# EXERCISE AIM
Can you pull out each line of the data below that includes the word "ldind"?

# EXERCISE DATA
Definition CEE_NOP : Z := 0x00.
Definition CEE_LDC_I4_0 : Z := 0x16.
Definition CEE_LDC_I4 : Z := 0x20.
Definition CEE_LDC_I8 : Z := 0x21.
Definition CEE_CALL : Z := 0x28.
Definition CEE_CALLI : Z := 0x29.
Definition CEE_RET : Z := 0x2A.
Definition CEE_BR_S : Z := 0x2B.
Definition CEE_BLT_UN_S : Z := 0x37.
Definition CEE_BR : Z := 0x38.
Definition CEE_BLT_UN : Z := 0x44.
Definition CEE_SWITCH : Z := 0x45.
Definition CEE_CALLVIRT : Z := 0x6F.
Definition CEE_NEWOBJ : Z := 0x73.
Definition CEE_THROW : Z := 0x7A.
Definition CEE_STSFLD : Z := 0x80.
Definition CEE_ENDFINALLY : Z := 0xDC.
Definition CEE_LEAVE : Z := 0xDD.
Definition CEE_LEAVE_S : Z := 0xDE.
Definition CEE_PREFIX7 : Z := 0xF8.
Definition CEE_PREFIX2 : Z := 0xFD.
Definition CEE_PREFIX1 : Z := 0xFE.
Definition CEE_ENDFILTER : Z := 0x111.
Definition CEE_UNALIGNED : Z := 0x112.
Definition CEE_VOLATILE : Z := 0x113.
Definition CEE_TAILCALL : Z := 0x114.
Definition CEE_CONSTRAINED : Z := 0x116.
Definition CEE_RETHROW : Z := 0x11A.
Definition CEE_READONLY : Z := 0x11E.

(** The enumerators the rewriter names, with the values above. *)
Definition named_opcodes : list (string * Z) := [
  ("CEE_NOP", CEE_NOP); ("CEE_LDC_I4_0", CEE_LDC_I4_0); ("CEE_LDC_I4", CEE_LDC_I4);
  ("CEE_LDC_I8", CEE_LDC_I8); ("CEE_CALL", CEE_CALL); ("CEE_CALLI", CEE_CALLI);
  ("CEE_RET", CEE_RET); ("CEE_BR_S", CEE_BR_S); ("CEE_BLT_UN_S", CEE_BLT_UN_S);
  ("CEE_BR", CEE_BR); ("CEE_BLT_UN", CEE_BLT_UN); ("CEE_SWITCH", CEE_SWITCH);
  ("CEE_CALLVIRT", CEE_CALLVIRT); ("CEE_NEWOBJ", CEE_NEWOBJ); ("CEE_THROW", CEE_THROW);
  ("CEE_STSFLD", CEE_STSFLD); ("CEE_ENDFINALLY", CEE_ENDFINALLY); ("CEE_LEAVE", CEE_LEAVE);
  ("CEE_LEAVE_S", CEE_LEAVE_S); ("CEE_PREFIX7", CEE_PREFIX7); ("CEE_PREFIX2", CEE_PREFIX2);
  ("CEE_PREFIX1", CEE_PREFIX1); ("CEE_ENDFILTER", CEE_ENDFILTER);
  ("CEE_UNALIGNED", CEE_UNALIGNED); ("CEE_VOLATILE", CEE_VOLATILE);
  ("CEE_TAILCALL", CEE_TAILCALL); ("CEE_CONSTRAINED", CEE_CONSTRAINED);
  ("CEE_RETHROW", CEE_RETHROW); ("CEE_READONLY", CEE_READONLY)
]%string.

(** ** s_OpCodeFlags *)

Definition OPCODEFLAGS_SizeMask : Z := 0x0F.
Definition OPCODEFLAGS_BranchTarget : Z := 0x10.
Definition OPCODEFLAGS_Switch : Z := 0x20.

(** The macros [s_OpCodeFlags] gives the operand column. *)
Definition operand_flags (a : operand) : Z :=
  match a with
  | InlineNone => 0
  | ShortInlineVar => 1
  | InlineVar => 2
  | ShortInlineI => 1
  | InlineI => 4
  | InlineI8 => 8
  | ShortInlineR => 4
  | InlineR => 8
  | ShortInlineBrTarget => Z.lor 1 OPCODEFLAGS_BranchTarget
  | InlineBrTarget => Z.lor 4 OPCODEFLAGS_BranchTarget
  | InlineMethod => 4
  | InlineField => 4
  | InlineType => 4
  | InlineString => 4
  | InlineSig => 4
  | InlineRVA => 4
  | InlineTok => 4
  | InlineSwitch => Z.lor 0 OPCODEFLAGS_Switch
  end.

Definition s_OpCodeFlags : list Z :=
  ((fun d => operand_flags (od_args d)) <$> opcode_def)
    ++ [0 (* CEE_COUNT *); Z.lor 4 OPCODEFLAGS_BranchTarget (* CEE_SWITCH_ARG *)].

(** ** k_rgnStackPushes *)

(** The macros [k_rgnStackPushes] gives the push column. *)
Definition push_count (p : stack_push) : Z :=
  match p with
  | Push0 => 0
  | Push1 | PushI | PushI8 | PushR4 | PushR8 | PushRef => 1
  | VarPush => 1
  end.

Definition k_rgnStackPushes : list Z :=
  ((fun d => foldr Z.add 0 (push_count <$> od_push d)) <$> opcode_def)
    ++ [0 (* CEE_COUNT *); 0 (* CEE_SWITCH_ARG *)].

(** An access [table[opcode]] of the two tables. *)
Definition opcode_lookup (table : list Z) (opcode : Z) : option Z :=
  if (0 <=? opcode) && (opcode <=? CEE_SWITCH_ARG) then table !! Z.to_nat opcode else None.

Definition opcode_flags : Z -> option Z := opcode_lookup s_OpCodeFlags.
Definition opcode_pushes : Z -> option Z := opcode_lookup k_rgnStackPushes.

(** ** Opcode classes *)

Definition OpcodeIsBranch (opcode : Z) : bool :=
  ((CEE_BR_S <=? opcode) && (opcode <=? CEE_SWITCH))
  || (opcode =? CEE_LEAVE) || (opcode =? CEE_LEAVE_S).

Definition IsPrefix (opcode : Z) : bool :=
  (opcode =? CEE_TAILCALL) || (opcode =? CEE_UNALIGNED) || (opcode =? CEE_VOLATILE)
  || (opcode =? CEE_READONLY) || (opcode =? CEE_CONSTRAINED).

(** ** opcodetostr *)

(** The tests of [opcodetostr], lines 30 to 178. *)
Definition opcodetostr_rows_0 : list (string * string) := [
  ("CEE_NOP", "nop");
  ("CEE_BREAK", "break");
  ("CEE_LDARG_0", "ldarg.0");
  ("CEE_LDARG_1", "ldarg.1");
  ("CEE_LDARG_2", "ldarg.2");
  ("CEE_LDARG_3", "ldarg.3");
  ("CEE_LDLOC_0", "ldloc.0");
  ("CEE_LDLOC_1", "ldloc.1");
  ("CEE_LDLOC_2", "ldloc.2");
  ("CEE_LDLOC_3", "ldloc.3");
  ("CEE_STLOC_0", "stloc.0");
  ("CEE_STLOC_1", "stloc.1");
  ("CEE_STLOC_2", "stloc.2");
  ("CEE_STLOC_3", "stloc.3");
  ("CEE_LDARG_S", "ldarg.s");
  ("CEE_LDARGA_S", "ldarga.s");
  ("CEE_STARG_S", "starg.s");
  ("CEE_LDLOC_S", "ldloc.s");
  ("CEE_LDLOCA_S", "ldloca.s");
  ("CEE_STLOC_S", "stloc.s");
  ("CEE_LDNULL", "ldnull");
  ("CEE_LDC_I4_M1", "ldc.i4.m1");
  ("CEE_LDC_I4_0", "ldc.i4.0");
  ("CEE_LDC_I4_1", "ldc.i4.1");
  ("CEE_LDC_I4_2", "ldc.i4.2");
  ("CEE_LDC_I4_3", "ldc.i4.3");
  ("CEE_LDC_I4_4", "ldc.i4.4");
  ("CEE_LDC_I4_5", "ldc.i4.5");
  ("CEE_LDC_I4_6", "ldc.i4.6");
  ("CEE_LDC_I4_7", "ldc.i4.7");
  ("CEE_LDC_I4_8", "ldc.i4.8");
  ("CEE_LDC_I4_S", "ldc.i4.s");
  ("CEE_LDC_I4", "ldc.i4");
  ("CEE_LDC_I8", "ldc.i8");
  ("CEE_LDC_R4", "ldc.r4");
  ("CEE_LDC_R8", "ldc.r8");
  ("CEE_UNUSED49", "unused");
  ("CEE_DUP", "dup");
  ("CEE_POP", "pop");
  ("CEE_JMP", "jmp");
  ("CEE_CALL", "call");
  ("CEE_CALLI", "calli");
  ("CEE_RET", "ret");
  ("CEE_BR_S", "br.s");
  ("CEE_BRFALSE_S", "brfalse.s");
  ("CEE_BRTRUE_S", "brtrue.s");
  ("CEE_BEQ_S", "beq.s");
  ("CEE_BGE_S", "bge.s");
  ("CEE_BGT_S", "bgt.s");
  ("CEE_BLE_S", "ble.s");
  ("CEE_BLT_S", "blt.s");
  ("CEE_BNE_UN_S", "bne.un.s");
  ("CEE_BGE_UN_S", "bge.un.s");
  ("CEE_BGT_UN_S", "bgt.un.s");
  ("CEE_BLE_UN_S", "ble.un.s");
  ("CEE_BLT_UN_S", "blt.un.s");
  ("CEE_BR", "br");
  ("CEE_BRFALSE", "brfalse");
  ("CEE_BRTRUE", "brtrue");
  ("CEE_BEQ", "beq");
  ("CEE_BGE", "bge");
  ("CEE_BGT", "bgt");
  ("CEE_BLE", "ble");
  ("CEE_BLT", "blt");
  ("CEE_BNE_UN", "bne.un");
  ("CEE_BGE_UN", "bge.un");
  ("CEE_BGT_UN", "bgt.un");
  ("CEE_BLE_UN", "ble.un");
  ("CEE_BLT_UN", "blt.un");
  ("CEE_SWITCH", "switch");
  ("CEE_LDIND_I1", "ldind.i1");
  ("CEE_LDIND_U1", "ldind.u1");
  ("CEE_LDIND_I2", "ldind.i2");
  ("CEE_LDIND_U2", "ldind.u2");
  ("CEE_LDIND_I4", "ldind.i4");
  ("CEE_LDIND_U4", "ldind.u4");
  ("CEE_LDIND_I8", "ldind.i8");
  ("CEE_LDIND_I", "ldind.i");
  ("CEE_LDIND_R4", "ldind.r4");
  ("CEE_LDIND_R8", "ldind.r8");
  ("CEE_LDIND_REF", "ldind.ref");
  ("CEE_STIND_REF", "stind.ref");
  ("CEE_STIND_I1", "stind.i1");
  ("CEE_STIND_I2", "stind.i2");
  ("CEE_STIND_I4", "stind.i4");
  ("CEE_STIND_I8", "stind.i8");
  ("CEE_STIND_R4", "stind.r4");
  ("CEE_STIND_R8", "stind.r8");
  ("CEE_ADD", "add");
  ("CEE_SUB", "sub");
  ("CEE_MUL", "mul");
  ("CEE_DIV", "div");
  ("CEE_DIV_UN", "div.un");
  ("CEE_REM", "rem");
  ("CEE_REM_UN", "rem.un");
  ("CEE_AND", "and");
  ("CEE_OR", "or");
  ("CEE_XOR", "xor");
  ("CEE_SHL", "shl");
  ("CEE_SHR", "shr");
  ("CEE_SHR_UN", "shr.un");
  ("CEE_NEG", "neg");
  ("CEE_NOT", "not");
  ("CEE_CONV_I1", "conv.i1");
  ("CEE_CONV_I2", "conv.i2");
  ("CEE_CONV_I4", "conv.i4");
  ("CEE_CONV_I8", "conv.i8");
  ("CEE_CONV_R4", "conv.r4");
  ("CEE_CONV_R8", "conv.r8");
  ("CEE_CONV_U4", "conv.u4");
  ("CEE_CONV_U8", "conv.u8");
  ("CEE_CALLVIRT", "callvirt");
  ("CEE_CPOBJ", "cpobj");
  ("CEE_LDOBJ", "ldobj");
  ("CEE_LDSTR", "ldstr");
  ("CEE_NEWOBJ", "newobj");
  ("CEE_CASTCLASS", "castclass");
  ("CEE_ISINST", "isinst");
  ("CEE_CONV_R_UN", "conv.r.un");
  ("CEE_UNUSED58", "unused");
  ("CEE_UNUSED1", "unused");
  ("CEE_UNBOX", "unbox");
  ("CEE_THROW", "throw");
  ("CEE_LDFLD", "ldfld");
  ("CEE_LDFLDA", "ldflda");
  ("CEE_STFLD", "stfld");
  ("CEE_LDSFLD", "ldsfld");
  ("CEE_LDSFLDA", "ldsflda");
  ("CEE_STSFLD", "stsfld");
  ("CEE_STOBJ", "stobj");
  ("CEE_CONV_OVF_I1_UN", "conv.ovf.i1.un");
  ("CEE_CONV_OVF_I2_UN", "conv.ovf.i2.un");
  ("CEE_CONV_OVF_I4_UN", "conv.ovf.i4.un");
  ("CEE_CONV_OVF_I8_UN", "conv.ovf.i8.un");
  ("CEE_CONV_OVF_U1_UN", "conv.ovf.u1.un");
  ("CEE_CONV_OVF_U2_UN", "conv.ovf.u2.un");
  ("CEE_CONV_OVF_U4_UN", "conv.ovf.u4.un");
  ("CEE_CONV_OVF_U8_UN", "conv.ovf.u8.un");
  ("CEE_CONV_OVF_I_UN", "conv.ovf.i.un");
  ("CEE_CONV_OVF_U_UN", "conv.ovf.u.un");
  ("CEE_BOX", "box");
  ("CEE_NEWARR", "newarr");
  ("CEE_LDLEN", "ldlen");
  ("CEE_LDELEMA", "ldelema");
  ("CEE_LDELEM_I1", "ldelem.i1");
  ("CEE_LDELEM_U1", "ldelem.u1");
  ("CEE_LDELEM_I2", "ldelem.i2");
  ("CEE_LDELEM_U2", "ldelem.u2");
  ("CEE_LDELEM_I4", "ldelem.i4")
]%string.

# WRITTEN ANSWER
  ("CEE_LDIND_I1", "ldind.i1");
  ("CEE_LDIND_U1", "ldind.u1");
  ("CEE_LDIND_I2", "ldind.i2");
  ("CEE_LDIND_U2", "ldind.u2");
  ("CEE_LDIND_I4", "ldind.i4");
  ("CEE_LDIND_U4", "ldind.u4");
  ("CEE_LDIND_I8", "ldind.i8");
  ("CEE_LDIND_I", "ldind.i");
  ("CEE_LDIND_R4", "ldind.r4");
  ("CEE_LDIND_R8", "ldind.r8");
  ("CEE_LDIND_REF", "ldind.ref");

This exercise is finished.